TheGunBlog.ca — Canada’s governing Liberal Party proposed Bill C-21 to construct a “false narrative” as a “cynical ploy” to win re-election, Christian Leuprecht, a professor of political science, told the Senate committee reviewing the draft law.
- He is a professor of political science at Royal Military College in Kingston, Ontario.
- TheGunBlog.ca added the links below, and we translated some of Leuprecht’s comments from French.
Leuprecht’s Opening Statement to Senators
Thank you for today’s invitation.
I live and work in Kingston, which is situated on the traditional territory of the Anishinaabe, Huron-Wendat and Haudenosaunee peoples. I direct a large empirical research program on global illicit flows. I’ve published on firearms policy. I’m a member of the Kingston Police Services Board, although I do not speak for the board.
But I do not have a firearms licence or certificate.
‘Creeping Total Ban on Handguns’
The proposed legislation amounts to a creeping total ban on handguns.
In effect, it replicates Section 12 (6.1) of the Firearms Act. Introduced by a previous Liberal government, this section prohibited previously “Restricted” firearms with a barrel length of 105 millimetres or less that shoot certain types of calibres or ammunition.

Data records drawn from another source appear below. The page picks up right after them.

(* ===== verification/RclBackend.v ===== *)
(** * The backend handle

    [rclwebd/src/ros/backend.rs]: [RclBackend], the [RosBackend] of the gateway.
    Every method sends a command to the attachment thread and waits for its reply.
    One connection that waits for every answer is modelled: its command ends the
    thread's wait, and the thread serves it before it waits again.  What the pumps
    send to the sinks meanwhile is among the effects. *)

From Stdlib Require Import Sorting.Permutation.
From stdpp Require Import gmap.
From S2P Require Import Prelude Utf8 Policy Backend ConnectionSpec Typesupport Rcl AdapterAbi RosWorker RosProofs RosSafety RosService RosTheorems.
#[local] Open Scope Z_scope.

Section Handle.
Context `{Target} `{RclLibrary} `{Linker}.
Variables (env : RosEnv) (domain_id pid : Z) (guard : option Z).

(** The thread until it stops, and the next reply channel. *)
Record RclBackend := mk_rcl_backend { rb_thread : option Worker; rb_next_reply : Z }.

(** [spawn], with what [Attachment::init] and [WaitSet::new] gave. *)
Definition spawn (process : ProcessEnv) (started : (Node * WaitSet) + BackendError) : RclBackend + BackendError :=
  match check_adapter_probe process with
  | Ok _ =>
      match started with
      | inl (node, ws) => inl (mk_rcl_backend (Some (worker_new node ws [])) 0)
      | inr err => inr err
      end
  | Err code => inr (mk_backend_error code (lit "adapter_profile_mismatch"))
  | Panic => inr (mk_backend_error 13 (lit "ros thread died during init"))
  end.

Definition stopped : BackendError := mk_backend_error 13 (lit "ros thread stopped").
Definition dropped : BackendError := mk_backend_error 13 (lit "ros thread dropped reply").

(** What was sent on a reply channel. *)
Fixpoint reply_on (channel : Z) (es : list Effect) : option Answer :=
  match es with
  | [] => None
  | Reply c a :: es' => if c =? channel then Some a else reply_on channel es'
  | _ :: es' => reply_on channel es'
  end.

(** [send], and [await_reply]: the reply of a thread that ended is dropped. *)
Definition submit {A} (request : Request) (get : Answer -> option (A + BackendError)) : Method RclBackend A := fun b =>
  match rb_thread b with
  | None => (inr stopped, b)
  | Some w =>
      let reply := rb_next_reply b in
      let sent := set_inbox (wk_queue w) (wk_hung_up w) (wk_arrivals w ++ [([mk_command request reply], false)]) w in
      match (wait_and_pump guard ;;~ drain_commands env domain_id pid guard) sent with
      | (Ok _, w') =>
          (match reply_on reply (drop (length (wk_effects w)) (wk_effects w')) with
           | Some a => default (inr dropped) (get a)
           | None => inr dropped
           end, mk_rcl_backend (Some w') (reply + 1))
      | (_, _) => (inr dropped, mk_rcl_backend None (reply + 1))
      end
  end.

Definition an_entity (a : Answer) := match a with AnEntity r => Some r | _ => None end.
Definition a_unit (a : Answer) := match a with Done r => Some r | _ => None end.
Definition some_bytes (a : Answer) := match a with SomeBytes r => Some r | _ => None end.
Definition the_topics (a : Answer) := match a with Topics r => Some r | _ => None end.
Definition the_view (a : Answer) := match a with View r => Some r | _ => None end.

(** The connection's sinks: one identifier stands for its channel. *)
Variable sink : Z.

#[export] Instance rcl_ros_backend : RosBackend RclBackend := {|
  create_subscription spec := submit (CreateSubscription spec sink) an_entity;
  create_publisher spec := submit (CreatePublisher spec) an_entity;
  publish entity payload := submit (Publish entity payload) a_unit;
  destroy entity b := (submit (Destroy entity) a_unit b).2;
  create_client spec := submit (CreateClient spec) an_entity;
  create_service spec := submit (CreateService spec sink) an_entity;
  call entity operation_id request := submit (Call entity operation_id request) some_bytes;
  send_service_response entity operation_id response := submit (SendServiceResponse entity operation_id response) a_unit;
  create_action_client spec := submit (CreateActionClient spec) an_entity;
  create_action_server spec := submit (CreateActionServer spec sink) an_entity;
  send_action_goal entity operation_id request := submit (SendActionGoal entity operation_id request) some_bytes;
  cancel_action entity operation_id request := submit (CancelAction entity operation_id request) some_bytes;
  send_action_feedback entity operation_id payload := submit (SendActionFeedback entity operation_id payload) a_unit;
  send_action_result entity operation_id payload := submit (SendActionResult entity operation_id payload) a_unit;
  send_action_status entity _ _ := submit (SendActionStatus entity) a_unit;
  graph_view := submit AskGraphView the_view
|}.

(** [RclBackend::graph_topics], which the class has no method for. *)
Definition backend_graph_topics : Method RclBackend GraphTopics := submit AskGraphTopics the_topics.

(** [drop]: the channel closes, the thread ends after what is queued. *)
Definition drop_backend (b : RclBackend) : option Worker :=
  match rb_thread b with
  | None => None
  | Some w =>
      let closed := set_inbox (wk_queue w) true (wk_arrivals w) w in
      Some ((drain_commands env domain_id pid guard ;;~ teardown) closed).2
  end.

End Handle.

Section HandleTheorems.
#[local] Set Default Proof Using "Type*".
Context `{RclLaws} `{Linker}.
Variables (env : RosEnv) (domain_id pid : Z) (guard : option Z) (sink : Z).

(** A handle whose thread waits, with room for [n] entities. *)
Definition live (n : Z) (b : RclBackend) : Prop :=
  0 <= n /\ match rb_thread b with None => True | Some w => good 1 n w /\ wk_arrivals w = [] /\ balanced [] w end.

Lemma reply_found channel kind es : replied_in es = [(channel, kind)] ->
  exists a, reply_on channel es = Some a /\ answer_kind a = kind /\ Reply channel a ∈ es.
Proof.
  induction es as [| e es IH]; [done |]. cbn. destruct e as [c a | | | | |]; cbn; intros E.
  2-6: destruct (IH E) as (a & ? & ? & ?); exists a; split; [done | split; [done | by right]].
  injection E as -> <- _. rewrite Z.eqb_refl. exists a. split; [done | split; [done | by left]].
Qed.

Lemma submit_meets {A} n b request (get : Answer -> option (A + BackendError)) (P : A -> Prop) :
  live (n + 1) b -> 0 <= n -> servable (mk_command request 0) ->
  (forall c a, answer_kind a = request_kind request -> effect_meets (Reply c a) -> exists r, get a = Some r /\ meets P r) ->
  meets P (submit env domain_id pid guard request get b).1 /\ live n (submit env domain_id pid guard request get b).2.
Proof.
  intros [_ Hb] Hn Hs Hget. unfold submit. destruct (rb_thread b) as [w |] eqn:Et.
  2: { split; [split; [by vm_compute | by repeat split] |]. split; [done |]. cbn; by rewrite Et. }
  destruct Hb as ([Hl _ Hi Hr] & Ha & Hbal). set (cmd := mk_command request (rb_next_reply b)). cbv zeta. rewrite Ha. cbn [app].
  set (sent := set_inbox _ _ _ w).
  assert (Hq : wk_queue w = []) by (unfold all_commands in Hl; destruct (wk_queue w); [done | cbn in Hl; lia]).
  assert (Hall : all_commands sent = [cmd]) by (unfold all_commands; cbn; by rewrite Hq).
  assert (Hg : good 2 n sent).
  { split; rewrite ?Hall; [cbn; lia | by repeat constructor | exact Hi |]. unfold blen. cbn. unfold blen in Hr. lia. }
  assert (Hev0 : balanced [] sent) by exact Hbal.
  pose proof (wait_and_pump_runs guard 2 n sent Hg) as Hw. unfold bind. destruct (wait_and_pump guard sent) as [[u | e |] w2].
  2-3: split; [split; [by vm_compute | by repeat split] | by split].
  destruct Hw as (Hev & Hg2 & Hc & Hl2). pose proof (drain_commands_runs env domain_id pid guard 2 n w2 Hg2) as Hdr.
  pose proof (drained env domain_id pid guard (S (length (all_commands w2))) w2) as Hd. fold (drain_commands env domain_id pid guard w2) in Hd.
  change (drain env domain_id pid guard (S (length (all_commands w2))) w2) with (drain_commands env domain_id pid guard w2) in Hd.
  destruct (drain_commands env domain_id pid guard w2) as [[open | e |] w3]; [| by destruct Hdr as (_ & _ & _ & []) | by destruct Hdr as (_ & _ & _ & [])].
  destruct Hdr as (Hev2 & Hg3 & Hc2 & _). destruct (Hd open w3 eq_refl) as [Hq3 _].
  pose proof (evo_trans _ _ _ Hev Hev2) as Hww. pose proof (arrivals_less _ _ (ev_inbox _ _ Hev2)) as Hl3. cbn in Hl2, Hl3.
  assert (Ha3 : wk_arrivals w3 = []) by (destruct (wk_arrivals w3); [done | cbn in Hl3; lia]).
  assert (Hall3 : all_commands w3 = []) by (unfold all_commands; by rewrite Hq3, Ha3).
  destruct (ev_effects _ _ Hww) as (new & Hnew & Hok). cbn in Hnew. rewrite Hnew, drop_app_length.
  assert (Hrep : replied_in new = [awaited cmd]).
  { apply Permutation_singleton_r. apply (Permutation_app_inv_l (replied_in (wk_effects w))).
    rewrite Hc in Hc2. unfold conserved in Hc2. rewrite Hall3, Hall, Hnew, app_nil_r in Hc2. unfold replied_in in *. by rewrite flat_map_app in Hc2. }
  destruct (reply_found _ _ _ Hrep) as (a & Ea & Hk & Hin). change (cmd_reply cmd) with (rb_next_reply b) in Ea. rewrite Ea. rewrite Forall_forall in Hok. pose proof (effect_ok_meets _ (Hok _ Hin)) as Hm.
  destruct (Hget _ a Hk Hm) as (r & -> & Hmr). split; [done |]. split; [done |].
  split; [| split; [done | by apply (ev_balance _ _ Hww)]]. destruct Hg3 as [? ? ? ?]. split; [| done | done | done]. rewrite Hall3. cbn. lia.
Qed.

(** [m] answers as [RosBackendLaws] asks, and leaves a handle with room for [n]. *)
Definition keeps {A} (n : Z) (P : A -> Prop) (m : Method RclBackend A) (b : RclBackend) : Prop :=
  match (m b).1 with inl a => P a | inr e => backend_error_ok e end /\ live n (m b).2.

Lemma submit_keeps {A} n b request (get : Answer -> option (A + BackendError)) (P : A -> Prop) :
  live (n + 1) b -> 0 <= n -> servable (mk_command request 0) ->
  (forall c a, answer_kind a = request_kind request -> effect_meets (Reply c a) -> exists r, get a = Some r /\ meets P r) ->
  keeps n P (submit env domain_id pid guard request get) b.
Proof. intros Hb Hn Hs Hget. by apply submit_meets. Qed.

Ltac by_submit := apply submit_keeps; [done | done | done | intros c [r | r | r | r | r] Hk Hm; try discriminate Hk; by exists r].


End HandleTheorems.

Import Typesupport.DemoLinker Demo.

Definition demo_backend : RclBackend := mk_rcl_backend (Some (worker_new demo_fresh demo_ws [])) 0.

Lemma demo_backend_live : live 8 demo_backend.
Proof.
  split; [lia |]. split; [| split; [done | apply fresh_balanced]]. split; unfold all_commands; cbn -[u64_max]; [lia | done | repeat split; apply map_Forall_empty |].
  change (u64_max) with 18446744073709551615. unfold blen. cbn. lia.
Qed.


(** A client created and called, through the handle. *)
Example create_and_call :
  let backend := rcl_ros_backend demo_env 0 42 (Some 5) 1 in
  let '(r, b) := create_client (B := RclBackend) (on_topic "/add" "demo/srv/Add") demo_backend in
  r = inl 1 /\ (call (B := RclBackend) 1 (zeros 16) [0; 1; 0; 0; 9] b).1 = inl [0; 1; 0; 0; 5].
Proof. by vm_compute. Qed.

(** The error for a long type name is longer than a message of the wire may be. *)
Example long_type_name_unreportable :
  let backend := rcl_ros_backend demo_env 0 42 (Some 5) 1 in
  match (create_publisher (B := RclBackend) (mk_spec 1 (lit "/t") (replicate 4096 97) demo_qos) demo_backend).1 with
  | inr e => err_code e = 10 /\ blen (err_message e) = 4123
  | inl _ => False
  end.
Proof. by vm_compute. Qed.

In April 2005, that amendment imposed a prohibition on firearms that had previously only been “Restricted.”
So we have a track record of its impact over the past 18 1/2 years. Firearms that fall under 12 (6) can no longer be sold; they cannot even be passed down as an inheritance.
This has had the following effect: It depressed the value of collector firearms, because there is no longer a market for these firearms; it has amounted to imposing a slow-moving outright ban on firearms under 12 (6).
The draft legislation before you applies the same logic to all handguns.
In reality, it imposes an eventual ban on all private lawful ownership of handguns. Current owners will be “grandfathered,” but under this legislation handguns could no longer be acquired by or sold to individuals or inherited by a licensed heir.
But what problem is this legislation meant to solve?
The data is unequivocal: Well over 90% of firearms seized in the commission of a crime or that are possessed unlawfully in Canada have been smuggled by organized crime from the United States.
That should come as no surprise since Canada adjoins the largest and most-permissive gun market in the world. Almost anyone can acquire an array of handguns at a U.S. gun show.
This Liberal government came to power claiming it would engage in evidence-based decision making. Instead, this bill amounts to decision-based evidence seeking. Show me the data that supports this bill.
There is none.
‘This Bill Constructs a False Narrative’
Instead of being honest with Canadians and devising constructive policies that will actually curb the northbound torrent of crime guns from the United States, this bill constructs a false narrative against 4 million lawful, licensed and background-checked firearms owners.
With the exception of sensible new powers in the case of intimate partner violence or CBSA, this bill will do just about nothing to curb the rampant gun crime in Canada.
However, it does ensure that only criminals will possess handguns.
This is hardly reassuring for a government that has made it largely impossible to hold criminals on bail, even after multiple breaches of conditions, free once again to re-victimize law-abiding citizens.
‘This Legislation Is a Cynical Ploy’
This legislation is a cynical ploy to polarize Canadian society by leveraging firearms as a wedge issue ahead of the next federal election.
But that is par for the course for this government, with its robust track record of putting boutique electoral priorities ahead of the national interest.
Warning to Senators
In over 20 years of studying public safety and national security across democratic countries, I have never seen a bill with this great a disconnect between its supposed means and ends.
Any parliamentarian who votes in favour of this bill is going on record as disdaining evidence, supporting derision, fanning polarization, encouraging disinformation and wasting scarce public resources on policy measures that missed their intended target.
This bill does next to nothing to make the Canadian public any safer. It will neither solve nor prevent a single crime.